Le scénario se répète. Un « effort supplémentaire de cinq milliards d'euros sur la dépense » publique sera encore nécessaire cette année pour contenir le déficit du pays en 2025 et ainsi « rétablir durablement » les comptes publics. C’est ce qu’a annoncé, hier, le gouvernement devant le comité d'alerte des finances publiques.
Après deux années de dérives importantes, l’objectif est d’éviter un nouveau dérapage budgétaire et de tenir les objectifs de déficit public (5,4 % de PIB) cette année. Pour 2026, le gouvernement espère encore le réduire à 4,6 % et cherche déjà à économiser quelque 40 milliards d'euros dans le prochain budget.

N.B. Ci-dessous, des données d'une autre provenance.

(* ===== verification/CqCalls.v ===== *)
(** * Explicit producers: [enqueue] and [dequeue]

    [enqueue] adds the element at the end, or refuses, or the constructor throws.  In the
    last two cases the elements are the same as before; if the constructor throws where a
    block begins, the block that was taken for the element looks as if it were in use, and
    the producer is no longer [clean]. *)
From stdpp Require Import gmap.
From S2P Require Import Prelude Lifetime FreeList CqBlock CqPool CqFacts CqPoolFacts CqExplicit.
From S2P Require Import CqRing CqExplicitInv CqExplicitOps.

#[local] Open Scope Z_scope.

Section enqueue.
Context {TR : Traits} {OK : TraitsOk} {X T : Type} `{!CppType X T} `{!CppLaws X T}.
#[local] Abbreviation Q := (ExplicitProducer * (Memory T * BlockPool))%type.
#[local] Abbreviation producer_at := (producer_at (X := X) (T := T)).
#[local] Abbreviation memory_at := (memory_at (X := X) (T := T)).
#[local] Abbreviation explicit_at := (explicit_at (X := X) (T := T)).
#[local] Abbreviation started := (started (X := X) (T := T)).
#[local] Abbreviation vacant := (vacant (X := X) (T := T)).
#[local] Abbreviation never := (never (A := X)).
Implicit Types (e : ExplicitProducer) (h : gmap nat (Block T)) (m : Memory T) (q : BlockPool).
Implicit Types (idle : list (nat * bool)) (used extra : list nat) (xs : list T).
Implicit Types (owned hdrs : gset nat) (H : Z) (b : Block T).

(** ** The element *)
Lemma construct_at_runs {P} c (e : P) m q x p b o (i : Z) (Qr : () → P * _ * T → Prop)
    (Qt : X → P * _ * T → Prop) F :
  blocks m !! p = Some b → elements b !! Z.to_nat (offset_of (u64 i)) = Some o → vacant o →
  (∀ x', forward_ctor c x = (x', Returns x) →
     Qr tt ((e, (set_blocks (<[p := put_element i (Some x) b]> (blocks m)) m, q)), x')) →
  (∀ x' ex, forward_ctor c x = (x', Throws ex) → Qt ex ((e, (m, q)), x')) →
  runs (construct_at c p (u64 i)) ((e, (m, q)), x) Qr Qt F.
Proof.
  intros Hb Ho Hv HQr HQt. unfold runs, construct_at.
  destruct (forward_ctor c x) as [x' [y|ex]] eqn:Ef; [|by apply HQt].
  pose proof (forward_ctor_eq _ _ _ _ Ef) as ->.
  pose proof (losses_vacant [o] (proj2 (Forall_singleton _ _) Hv)) as Hls.
  unfold on_memory, on_snd, on_fst, place. simpl. rewrite Hb, (vector_at_Some _ _ _ Ho).
  rewrite Hls. unfold set_element, modify_block, on_block. simpl. rewrite Hb.
  specialize (HQr x' eq_refl). unfold set_blocks, lose in *. simpl in *.
  by rewrite Nat.add_0_r.
Qed.

Lemma construct_runs c e m q x b o (i : Z) (Qr : () → Q * T → Prop) (Qt : X → Q * T → Prop) F :
  blocks m !! tailBlock e = Some b → elements b !! Z.to_nat (offset_of (u64 i)) = Some o →
  vacant o →
  (∀ x', forward_ctor c x = (x', Returns x) →
     Qr tt ((e, (set_blocks (<[tailBlock e := put_element i (Some x) b]> (blocks m)) m, q)), x')) →
  (∀ x' ex, forward_ctor c x = (x', Throws ex) → Qt ex ((e, (m, q)), x')) →
  runs (construct_at_tail c (u64 i)) ((e, (m, q)), x) Qr Qt F.
Proof. intros. apply runs_bind, runs_on_fst, runs_get. by eapply construct_at_runs. Qed.

(** ** The block index *)
Definition indexed e (i : BlockIndexHeader) l (z : Z) : ExplicitProducer :=
  set_indexFront ((pr_blockIndexFront e + 1) mod pr_blockIndexSize e)
    (set_blockIndex (mkHeader (header_raw i) (index_size i) (pr_blockIndexFront e)
       (<[Z.to_nat (pr_blockIndexFront e) := Some (mkEntry z (tailBlock e))]> (entries i)) :: l) e).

En 2025, déjà 10 milliards d’euros gelés
Outre les 1,7 milliard d'euros d'économies sur les dépenses de santé dévoilés, dès mercredi, par la ministre du Travail et de la Santé, Catherine Vautrin, ce sont donc 3 milliards d'euros de crédits supplémentaires prévus pour l'État qui ne seront finalement « pas engagés cette année ». À cela s’ajoutera « une mise en réserve complémentaire [qui] sera notifiée dans les prochaines semaines », a indiqué le gouvernement, dans son communiqué, au sortir de la deuxième réunion du comité d’alerte sur le budget.
Bien qu’elles semblent épargnées à première vue (ne serait-ce que parce que toute décision à leur égard demanderait une loi de finances rectificative, ce que le gouvenrement n'a pas du tout envie d'engager), les collectivités pourraient tout de même être affectées par cette mesure si elle venait à frapper les crédits des politiques qu’elles mènent.
Créé en début d’année, cet exercice de « transparence » – qui réunit notamment les délégations parlementaires aux collectivités locales et les associations d’élus – vise à « améliorer le pilotage des finances publiques » et à présenter les éventuels ajustements à réaliser pour tenir les engagements budgétaires de l'année. Mais il reste, toutefois, très critiqué.
Le serrage de ceinture pour l'État, la Sécu et les collectivités locales est donc porté à 10 milliards d’euros puisque Bercy avait déjà annoncé, en avril, un effort budgétaire de 5 milliards d'euros pour l’année 2025. Un gel des crédits qui a, une nouvelle fois, rogné les budgets de la mission dédiée aux collectivités et le Fonds vert. Entre autres.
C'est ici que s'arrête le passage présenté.